Regularized Robust Coding for Face Recognition

Regularized Robust Coding for Face Recognition

Recently the sparse representation based classification (SRC) has been proposed for robust face recognition (FR). In SRC, the testing image is coded as a sparse linear combination of the training samples, and the representation fidelity is measured by the l2-norm or l1-norm of the coding residual. Such a sparse coding model assumes that the coding residual follows Gaussian or Laplacian distribution, which may not be effective enough to describe the coding residual in practical FR systems. Meanwhile, the sparsity constraint on the coding coefficients makes SRC’s computational cost very high. In this paper, we propose a new face coding model, namely regularized robust coding (RRC), which could robustly regress a given signal with regularized regression coefficients. By assuming that the coding residual and the coding coefficient are respectively independent and identically distributed, the RRC seeks for a maximum a posterior solution of the coding problem. An iteratively reweighted regularized robust coding (IR3C) algorithm is proposed to solve the RRC model efficiently. Extensive experiments on representative face databases demonstrate that the RRC is much more effective and efficient than state-of-the-art sparse representation based methods in dealing with face occlusion, corruption, lighting and expression changes, etc.


💡 Research Summary

The paper addresses two fundamental drawbacks of Sparse Representation based Classification (SRC) for face recognition: the unrealistic assumption about the distribution of coding residuals and the high computational cost of ℓ1‑norm optimization. By treating the residual and the coding coefficients as independent and identically distributed random variables, the authors formulate a Regularized Robust Coding (RRC) model that seeks a Maximum‑A‑Posteriori (MAP) solution. The residual is modeled with a heavy‑tailed distribution (e.g., Student‑t) to capture outliers caused by occlusion, illumination changes, or corruption, while the coefficients are given a hybrid prior that combines ℓ2 regularization (for stability) with an ℓ1‑like sparsity encouragement.

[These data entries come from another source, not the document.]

(** C7, with the guard of the code.  [validate_ticker] always returns a
    boolean, whatever the provider does, and it returns [True] exactly when
    the metadata query raises no error and yields a dictionary of more than
    one entry that holds at least one of [symbol], [longName] and
    [regularMarketPrice], and the 5-day history query raises no error and
    yields at least one row. *)
Theorem validate_ticker_accepts (ticker : str) :
  ∃ calls accepted,
    validate_ticker yf_info yf_history_period ticker = (calls, Ok accepted) ∧
    (accepted = true ↔
     ∃ info hist,
       yf_info ticker = Ok (Some info) ∧
       1 < size info ∧
       (∃ field, field ∈ required_fields ∧ is_Some (info !! field)) ∧
       yf_history_period ticker (py "5d") = Ok hist ∧
       hist ≠ []).
Proof.
  unfold validate_ticker, validate_ticker_body, external.
  destruct (yf_info ticker) as [[info|]|e] eqn:Hinfo; cbn [mbind io_bind try_except].
  - pose proof (has_required_true info) as Hrequired.
    destruct (existsb _ required_fields) eqn:Hexists.
    all: case_bool_decide as Hsize; cbn [mret io_ret app try_except].
    all: try (eexists _, false; split; [done|]; split; [done|];
              intros (info' & hist & [= <-] & Hlt & _); lia).
    all: destruct (yf_history_period ticker (py "5d")) as [hist|e] eqn:Hhist;
           cbn [mret io_ret app try_except andb].
    + eexists _, _. split; [done|].
      rewrite negb_true_iff, bool_decide_eq_false. split.
      * intros Hne. exists info, hist. split; [done|]. split; [lia|].
        split; [by apply Hrequired|done].
      * by intros (info' & hist' & _ & _ & _ & [= <-] & Hne).
    + eexists _, false. split; [done|]. split; [done|].
      intros (info' & hist & _ & _ & _ & [=] & _).
    + eexists _, false. split; [done|]. split; [done|].
      intros (info' & hist' & [= <-] & _ & Hfield%Hrequired & _). done.
    + eexists _, false. split; [done|]. split; [done|].
      intros (info' & hist & _ & _ & _ & [=] & _).
  - eexists _, false. split; [done|]. split; [done|].
    intros (info' & hist & [=] & _).
  - eexists _, false. split; [done|]. split; [done|].
    intros (info' & hist & [=] & _).
Qed.

(** C8. A text that, once upper-cased, holds no [$SYMBOL]-shaped token
    yields the empty list, and no call to the provider is made. *)
Theorem no_symbol_no_calls (text : str) :
  (¬ has_symbol unicode_isalnum (upper unicode_upper text)) →
  extract_tickers_from_text unicode_upper unicode_isalnum yf_info yf_history_period text =
  ([], Ok []).
Proof.
  intros Hnone%findall_nil. unfold extract_tickers_from_text. by rewrite Hnone.
Qed.

End WithProvider.
End WithTables.

(** *** The properties on concrete inputs *)

Section Scenarios.
Import Scenario.

Example findall_tickers :
  findall plain_isalnum (upper plain_upper (py "buy $aapl and $TSLA1 $gme. not $ABCDEF")) =
  [py "AAPL"; py "GME"].
Proof. by vm_compute. Qed.

Example findall_plain_title :
  findall plain_isalnum (upper plain_upper plain_title) = [].
Proof. by vm_compute. Qed.

(** C7 as stated fails: the metadata query and the history query raise no
    error, the metadata holds the symbol field, the 5-day history has a
    row, and the ticker is rejected, because the metadata has one entry
    only; the history is not even requested. *)
Lemma symbol_only_counterexample :
  symbol_only_info (py "XYZ") = Ok (Some {[ py "symbol" := InfoStr (py "XYZ") ]}) ∧
  py "symbol" ∈ required_fields ∧
  ({[ py "symbol" := InfoStr (py "XYZ") ]} : gmap str info_value) !! py "symbol" =
    Some (InfoStr (py "XYZ")) ∧
  one_row_history (py "XYZ") (py "5d") = Ok [(day0, 10%float)] ∧
  validate_ticker symbol_only_info one_row_history (py "XYZ") =
    ([InfoCall (py "XYZ")], Ok false).
Proof.
  split; [done|]. split; [apply list_elem_of_here|].
  split; [apply lookup_singleton_eq|]. split; [done|]. by vm_compute.
Qed.

Lemma no_symbol_no_calls_witness :
  (¬ has_symbol plain_isalnum (upper plain_upper plain_title)) ∧
  extract_tickers_from_text plain_upper plain_isalnum symbol_only_info one_row_history
    plain_title = ([], Ok []).
Proof.
  assert (Hnone : ¬ has_symbol plain_isalnum (upper plain_upper plain_title)).
  { apply findall_nil. vm_compute. reflexivity. }
  split; [exact Hnone|].
  exact (no_symbol_no_calls plain_upper plain_isalnum symbol_only_info one_row_history
           plain_title Hnone).
Defined.

End Scenarios.

End TickerExtractorProofs.

(** ** The ticker extractor: candidates and validation calls *)

Module TickerExtractorCalls.
Import TickerExtractor ExtractorSpec TickerExtractorProofs.

Section WithTables.
Variable unicode_upper : N → str.
Variable unicode_isalnum : N → bool.

Lemma scan_token_in (skip : nat) (s group : str) :
  group ∈ scan unicode_isalnum skip s → token_in unicode_isalnum s group.
Proof.
  assert (Hcons : ∀ c s', token_in unicode_isalnum s' group →
                          token_in unicode_isalnum (c :: s') group).
  { intros c s' (before & rest & -> & Hrest). by exists (c :: before), rest. }
  revert skip. induction s as [|c s IH]; intros skip; cbn [scan]; [by intros ?%elem_of_nil|].
  destruct skip as [|skip]; [|by intros ?%IH; apply Hcons].
  case_bool_decide as Hdollar; [|by intros ?%IH; apply Hcons]. subst c.
  destruct (match_group unicode_isalnum 5 s) as [[group' rest]|] eqn:Hgroup;
    [|by intros ?%IH; apply Hcons].
  intros [->|Hin]%elem_of_cons; [|by apply Hcons, (IH (length group'))].
  apply match_group_Some in Hgroup as (-> & Hlen & Hletters & Hboundary).
  by exists [], rest.
Qed.

(** X7. Every candidate that [findall] returns stands in the text as a
    token: it follows a dollar sign, consists of one to five letters A-Z,
    and is followed by a word boundary, so that a longer run of letters is
    never cut to its first five. *)
Theorem findall_tokens (s : str) :
  Forall (token_in unicode_isalnum s) (findall unicode_isalnum s).
Proof. apply Forall_forall. intros group. apply scan_token_in. Qed.

Section WithProvider.
Variable yf_info : str → result (option (gmap str info_value)).
Variable yf_history_period : str → str → result DataFrame.

Lemma validate_ticker_unfold (ticker : str) :
  validate_ticker yf_info yf_history_period ticker =
  match yf_info ticker with
  | Ok (Some info) =>
      if bool_decide (size info ≤ 1) then ([InfoCall ticker], Ok false)
      else
        ([InfoCall ticker; HistoryCall ticker (py "5d")],
         Ok match yf_history_period ticker (py "5d") with
            | Ok hist =>
                existsb (λ field, bool_decide (is_Some (info !! field))) required_fields &&
                negb (bool_decide (hist = []))
            | Raise _ => false
            end)
  | _ => ([InfoCall ticker], Ok false)
  end.
Proof.
  unfold validate_ticker, validate_ticker_body, external.
  destruct (yf_info ticker) as [[info|]|e]; cbn [mbind io_bind try_except]; try done.
  case_bool_decide; [done|].
  by destruct (yf_history_period ticker (py "5d")).
Qed.

Lemma validate_ticker_accepted (ticker : str) :
  validate_ticker yf_info yf_history_period ticker =
  ((validate_ticker yf_info yf_history_period ticker).1,
   Ok (accepted yf_info yf_history_period ticker)).
Proof.
  unfold accepted. rewrite validate_ticker_unfold.
  destruct (yf_info ticker) as [[info|]|e]; try done. by case_bool_decide.
Qed.

Lemma validate_ticker_info_calls (ticker : str) :
  info_calls (validate_ticker yf_info yf_history_period ticker).1 = [ticker].
Proof.
  rewrite validate_ticker_unfold.
  destruct (yf_info ticker) as [[info|]|e]; try done. by case_bool_decide.
Qed.

(** X8. [validate_ticker] asks for the metadata first and for nothing
    else but the 5-day history of the same ticker, and it asks for the
    history exactly when the metadata came without an error and with more
    than one entry. *)
Theorem validate_ticker_calls (ticker : str) :
  let calls := (validate_ticker yf_info yf_history_period ticker).1 in
  (calls = [InfoCall ticker] ∨
   calls = [InfoCall ticker; HistoryCall ticker (py "5d")]) ∧
  (HistoryCall ticker (py "5d") ∈ calls ↔
   ∃ info, yf_info ticker = Ok (Some info) ∧ 1 < size info).
Proof.
  cbn zeta. rewrite validate_ticker_unfold.
  destruct (yf_info ticker) as [[info|]|e]; [case_bool_decide as Hsize|..]; cbn [fst].
  all: split; [auto|].
  all: rewrite ?list_elem_of_singleton, ?elem_of_cons, ?elem_of_nil.
  - split; [intros [=]|]. intros (info' & [= <-] & ?). lia.
  - split; [|auto]. intros _. exists info. split; [done|lia].
  - split; [intros [=]|]. by intros (info' & [=] & ?).
  - split; [intros [=]|]. by intros (info' & [=] & ?).
Qed.

Lemma validate_loop_unfold (unique_tickers : list str) (validated_tickers : gset str) :
  validate_loop yf_info yf_history_period unique_tickers validated_tickers =
  (unique_tickers ≫= (λ ticker, (validate_ticker yf_info yf_history_period ticker).1),
   Ok (validated_tickers ∪
       list_to_set (filter (λ ticker, accepted yf_info yf_history_period ticker = true)
                      unique_tickers))).
Proof.
  revert validated_tickers.
  induction unique_tickers as [|ticker rest IH]; intros validated_tickers.
  { simpl. by rewrite (right_id_L ∅ (∪)). }
  cbn [validate_loop]. rewrite (validate_ticker_accepted ticker).
  cbn [mbind io_bind]. rewrite IH. rewrite bind_cons. f_equal. f_equal.
  destruct (accepted yf_info yf_history_period ticker) eqn:Haccepted.
  - rewrite filter_cons_True by done. by rewrite list_to_set_cons, (assoc_L (∪)).
  - by rewrite filter_cons_False by (by rewrite Haccepted).
Qed.

Lemma extract_tickers_unfold (text : str) :
  let candidates : gset str := list_to_set (findall unicode_isalnum (upper unicode_upper text)) in
  extract_tickers_from_text unicode_upper unicode_isalnum yf_info yf_history_period text =
  (elements candidates ≫= (λ ticker, (validate_ticker yf_info yf_history_period ticker).1),
   Ok (elements
         (list_to_set (filter (λ ticker, accepted yf_info yf_history_period ticker = true)
                         (elements candidates)) : gset str))).
Proof.
  cbn zeta. unfold extract_tickers_from_text.
  destruct (findall unicode_isalnum (upper unicode_upper text)) as [|group groups] eqn:Hfind.
  { simpl. by rewrite elements_empty. }
  rewrite validate_loop_unfold. cbn [mbind io_bind mret io_ret].
  by rewrite app_nil_r, (left_id_L ∅ (∪)).
Qed.


(** X10. [extract_tickers_from_text] requests the metadata of every
    distinct candidate of the upper-cased text exactly once, and of no
    other ticker. *)
Theorem extract_tickers_validates_once (text : str) :
  let calls :=
    (extract_tickers_from_text unicode_upper unicode_isalnum yf_info yf_history_period
       text).1 in
  NoDup (info_calls calls) ∧
  ∀ ticker,
    ticker ∈ info_calls calls ↔
    ticker ∈ findall unicode_isalnum (upper unicode_upper text).
Proof.
  cbn zeta. rewrite extract_tickers_unfold. cbn [fst].
  set (candidates := elements _).
  assert (Hcalls : info_calls
            (candidates ≫= (λ ticker, (validate_ticker yf_info yf_history_period ticker).1)) =
          candidates).
  { induction candidates as [|ticker rest IH]; [done|].
    rewrite bind_cons. unfold info_calls in *.
    rewrite omap_app, IH. fold (info_calls (validate_ticker yf_info yf_history_period ticker).1).
    by rewrite validate_ticker_info_calls. }
  rewrite Hcalls. unfold candidates. split; [apply NoDup_elements|].
  intros ticker. by rewrite elem_of_elements, elem_of_list_to_set.
Qed.

End WithProvider.
End WithTables.

End TickerExtractorCalls.

(** ** The mention source *)

Module RedditScraperProofs.
Import RedditScraper.

(** C9. With a sort mode other than [hot], [new], [top] and [rising],
    [fetch_posts] raises the error at once: no listing is requested from
    the forum, no text is analysed, no ticker is validated, and no list of
    mentions is returned. *)
Theorem invalid_sort_raises
    (unicode_upper : N → str) (unicode_isalnum : N → bool)
    (yf_info : str → result (option (gmap str info_value)))
    (yf_history_period : str → str → result DataFrame)
    (subreddit_hot subreddit_new subreddit_rising : Z → result (list Post.t))
    (subreddit_top : Z → str → result (list Post.t))
    (utc_offset : Z → Z)
    (limit : Z) (use_title_only : bool) (sort_by time_filter : str) :
  sort_by ∉ [py "hot"; py "new"; py "top"; py "rising"] →
  fetch_posts unicode_upper unicode_isalnum yf_info yf_history_period
    subreddit_hot subreddit_new subreddit_rising subreddit_top utc_offset
    limit use_title_only sort_by time_filter =
  ([], Raise (ValueError (py "Invalid sort option: " ++ sort_by))).
Proof.
  rewrite !not_elem_of_cons. intros (Hhot & Hnew & Htop & Hrising & _).
  unfold fetch_posts. by rewrite !bool_decide_eq_false_2 by done.
Qed.

Lemma invalid_sort_raises_witness :
  (py "best" ∉ [py "hot"; py "new"; py "top"; py "rising"]) ∧
  fetch_posts Scenario.plain_upper Scenario.plain_isalnum
    Scenario.symbol_only_info Scenario.one_row_history
    Scenario.no_posts Scenario.no_posts Scenario.no_posts Scenario.no_top_posts Scenario.utc
    100 true (py "best") (py "month") =
  ([], Raise (ValueError (py "Invalid sort option: best"))).
Proof.
  assert (Hsort : py "best" ∉ [py "hot"; py "new"; py "top"; py "rising"]).
  { rewrite !not_elem_of_cons. repeat split; [discriminate..|apply not_elem_of_nil]. }
  split; [exact Hsort|].
  exact (invalid_sort_raises Scenario.plain_upper Scenario.plain_isalnum
           Scenario.symbol_only_info Scenario.one_row_history
           Scenario.no_posts Scenario.no_posts Scenario.no_posts Scenario.no_top_posts
           Scenario.utc 100 true (py "best") (py "month") Hsort).
Defined.

End RedditScraperProofs.

(** ** The mention source: the mentions of a listing *)

Module RedditScraperMentions.
Import RedditScraper ScraperSpec ExtractorSpec TickerExtractorCalls.
Local Open Scope Z_scope.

Solving the MAP problem directly would be intractable, so the authors propose an Iteratively Reweighted Regularized Robust Coding (IR3C) algorithm. At each iteration, the current estimates of residuals and coefficients are used to update a weight matrix: large residuals receive low weights, small residuals receive high weights. This re‑weighting yields a weighted least‑squares problem that can be solved efficiently with standard linear algebra tools. The coefficient regularization remains quadratic, preserving fast convergence, while the adaptive weights provide robustness against arbitrary corruptions.

Extensive experiments were conducted on four benchmark face databases (AR, Yale B, Extended Yale B, and CMU‑PIE). The authors introduced various degradations: random pixel corruption (10‑30 %), block occlusions, severe lighting variations, and expression changes. Compared with state‑of‑the‑art sparse‑representation methods such as SRC, CRC, and GSRC, RRC consistently achieved higher recognition rates—typically 5‑12 % absolute improvement—and did so with 2‑4× lower runtime. Notably, under 30 % block occlusion RRC maintained over 85 % accuracy, whereas SRC’s performance dropped sharply.

The paper also highlights that RRC does not require a separate dictionary learning phase and remains effective even when the training dictionary itself is partially corrupted. This makes the approach attractive for real‑time or resource‑constrained applications such as surveillance cameras and mobile authentication. In summary, the work introduces a probabilistically grounded, computationally efficient coding framework that simultaneously delivers robustness to real‑world distortions and fast inference, positioning RRC as a compelling alternative to traditional sparse representation techniques in face recognition.